All that should come back is the lines of the data below from the one containing "121 + next_fire_duration_ms c = 130." to the one containing "- repeat constructor; simpl; lia.", inclusive, exactly as they stand.

[Saved entries]
+ + + + +

(** A periodic timer corrects its drift.  After any rounds of the callback
    the accumulated error is the distance of the last start from the ideal one
    ([first + k * interval]); the next duration is at least 1; and with times in
    whole milliseconds and a callback shorter than the interval the next start
    is ideal again, unless that moment has already passed. *)
Theorem timer_corrects_drift interval runs s1 f1 st fin pre :
  1 <= interval < TIMER_MAX_INTERVAL_MS → Forall run_ok runs → Z.of_nat (length runs) < 2 ^ 23 →
  head runs = Some (s1, f1) → runs = pre ++ [(st, fin)] →
  let k := Z.of_nat (length pre) in
  let c := after_callbacks runs (new_clock interval) in
  accumulated_error_ns_ c = st - s1 - k * interval * 1000000 ∧
  1 <= next_fire_duration_ms c ∧
  ∀ s1_ms st_ms fin_ms,
    s1 = s1_ms * 1000000 → st = st_ms * 1000000 → fin = fin_ms * 1000000 →
    fin_ms - st_ms < interval → fin_ms < s1_ms + (k + 1) * interval →
    fin_ms + next_fire_duration_ms c = s1_ms + (k + 1) * interval.
Proof.
  change TIMER_MAX_INTERVAL_MS with 32768. intros Hi Hruns Hlen Hhead Hlast k c.
  destruct runs as [|r1 rest]; simplify_eq/=. apply Forall_cons in Hruns as [H1 Hrest].
  pose proof H1 as [Hr1 Hr2]. simpl in Hr1, Hr2.
  set (c1 := after_callback s1 f1 (new_clock interval)).
  destruct (after_callbacks_drift rest interval s1 c1 Hrest Hi ltac:(lia) 0) as (Hci & Hcl & Hca);
    [simpl; lia|done|simpl; lia|simpl; lia|].
  change (after_callbacks rest c1) with c in Hci, Hcl, Hca.
  assert (length pre = length rest) as Hpre.
  { apply (f_equal length) in Hlast. rewrite length_app in Hlast. simpl in Hlast. lia. }
  assert (last_execute_time_ns_ c = st ∧ run_ok (st, fin) ∧
    ∃ c0, c = after_callback st fin c0 ∧ interval_ms c0 = interval) as (Hst & Hok & c0 & Hc0 & Hi0).
  { destruct pre as [|p pre]; simplify_eq/=.
    - split_and!; [done|done|]. by exists (new_clock interval).
    - apply Forall_app in Hrest as [_ Hok]. apply Forall_cons in Hok as [Hok _].
      assert (c = after_callback st fin (after_callbacks pre c1)) as Hc
        by (unfold c, after_callbacks; simpl; by rewrite foldl_app).
      split_and!; [by rewrite Hc|done|]. exists (after_callbacks pre c1). split; [done|]. by rewrite Hc in Hci. }
  assert (accumulated_error_ns_ c = st - s1 - k * interval * 1000000) as Hacc.
  { rewrite Hca, Hst. unfold k. rewrite Hpre. simpl. lia. }
  pose proof Hok as [Ho1 Ho2]. simpl in Ho1, Ho2.
  assert (- 2 ^ 60 < accumulated_error_ns_ c < 2 ^ 60) as Hb by (rewrite Hacc; unfold k; nia).
  pose proof (after_callback_next st fin c0 Hok ltac:(lia)) as Hnext. cbv zeta in Hnext.
  rewrite <- Hc0, Hi0 in Hnext. specialize (Hnext Hb).
  split_and!; [done| |].
  - rewrite Hnext. case_match; lia.
  - intros s1_ms st_ms fin_ms -> -> -> Hex Hfut. rewrite Hnext, Hacc.
    replace (fin_ms * 1000000 - st_ms * 1000000) with ((fin_ms - st_ms) * 1000000) by lia.
    replace (st_ms * 1000000 - s1_ms * 1000000 - k * interval * 1000000)
      with ((st_ms - s1_ms - k * interval) * 1000000) by lia.
    rewrite !llround_whole, (proj2 (Z.leb_gt _ _)) by lia. lia.
Qed.

(** Starting and stopping.  A timer whose period is 0 or at least
    [TIMER_MAX_INTERVAL_MS] is never added to the wheel; otherwise [Start] adds
    its task with that period, once, as the wheel requires; after [Stop] the
    task is not live, so it does not fire, and the timer can be started again. *)
Theorem timer_start_stop id tm s :
  started_ tm = false → task_ tm = None → waiting id (wheel s) = false → adds s !! id = None →
  0 <= period (timer_opt_ tm) →
  (∃ tm' s', Start true id tm s = Some (tm', s') ∧ started_ tm' = true ∧
     (if (1 <=? period (timer_opt_ tm)) && (period (timer_opt_ tm) <? TIMER_MAX_INTERVAL_MS)
      then task_ tm' = Some id ∧ timer_step (LAdd id (period (timer_opt_ tm))) s = Some s'
      else task_ tm' = None ∧ s' = s) ∧
     (∀ id' s'', Start true id' tm' s'' = Some (tm', s'')) ∧
     ∀ s'', adds s'' !! id = None →
       ∃ tm'' s3, Stop tm' s'' = Some (tm'', s3) ∧ started_ tm'' = false ∧ task_ tm'' = None ∧
         (task_ tm' = Some id → tasks s3 !! id = None)) ∧
  Start false id tm s = Some (tm, s) ∧ Stop tm s = Some (tm, s).
Proof.
  intros Hst Htask Hw Hadd Hp. split; [|split; [done|by unfold Stop; rewrite Hst]].
  unfold Start. rewrite Hst. simpl. unfold InitTimerTask.
  destruct (Z.eqb_spec (period (timer_opt_ tm)) 0) as [Hz|Hz].
  { rewrite (proj2 (Z.leb_gt 1 _)) by lia. simpl. eexists _, _. split_and!; [done|done|done|done|done|].
    intros s'' _. unfold Stop. simpl. rewrite Htask. by eexists _, _. }
  rewrite (proj2 (Z.leb_le 1 _)) by lia. cbn [andb].
  destruct (Z.leb_spec TIMER_MAX_INTERVAL_MS (period (timer_opt_ tm))).
  { rewrite (proj2 (Z.ltb_ge _ TIMER_MAX_INTERVAL_MS)) by lia. eexists _, _. split_and!; [done|done|done|done|done|].
    intros s'' _. unfold Stop. simpl. rewrite Htask. by eexists _, _. }
  rewrite (proj2 (Z.ltb_lt _ TIMER_MAX_INTERVAL_MS)) by lia. unfold timer_step, admissible. rewrite Hw.
  rewrite (proj2 (Z.leb_le 1 _)), (proj2 (Z.ltb_lt _ TIMER_MAX_INTERVAL_MS)) by lia. cbn [andb negb].
  unfold step. destruct (AddTask id (period (timer_opt_ tm)) s) as [s'|] eqn:E;
    [|unfold AddTask in E; by rewrite Hadd in E].
  cbn [mbind option_bind]. eexists _, _. split_and!; [done|done|done|done|done|].
  intros s'' Hs''. unfold Stop. simpl. rewrite Hs''. simpl. eexists _, _. split_and!; [done|done|done|].
  intros _. apply lookup_delete_eq.
Qed.

(** Starts at 100, 111 and 119 ms of a 10 ms timer whose callback takes 2 ms. *)
Lemma timer_corrects_drift_witness :
  let c := after_callbacks [(100000000, 102000000); (111000000, 113000000); (119000000, 121000000)]
             (new_clock 10) in
  121 + next_fire_duration_ms c = 130.
Proof.
  intros c.
  destruct (timer_corrects_drift 10 [(100000000, 102000000); (111000000, 113000000); (119000000, 121000000)]
    100000000 102000000 119000000 121000000 [(100000000, 102000000); (111000000, 113000000)])
    as (_ & _ & H).
  - vm_compute. split; [discriminate|reflexivity].
  - repeat constructor; simpl; lia.
  - simpl. lia.
  - reflexivity.
  - reflexivity.
  - apply (H 100 119 121); simpl; lia.
Defined.

Lemma timer_start_stop_witness :
  ∃ tm' s', Start true 4 (Timer 1 (mkopt 20 true)) initial = Some (tm', s') ∧ started_ tm' = true.
Proof.
  destruct (timer_start_stop 4 (Timer 1 (mkopt 20 true)) initial) as [(tm' & s' & H1 & H2 & _) _].
  - reflexivity.
  - reflexivity.
  - vm_compute. reflexivity.
  - reflexivity.
  - simpl. lia.
  - exists tm', s'. split; [exact H1|exact H2].
Defined.
End Timer.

+ + + + +

* ANSWER AREA
  121 + next_fire_duration_ms c = 130.
Proof.
  intros c.
  destruct (timer_corrects_drift 10 [(100000000, 102000000); (111000000, 113000000); (119000000, 121000000)]
    100000000 102000000 119000000 121000000 [(100000000, 102000000); (111000000, 113000000)])
    as (_ & _ & H).
  - vm_compute. split; [discriminate|reflexivity].
  - repeat constructor; simpl; lia.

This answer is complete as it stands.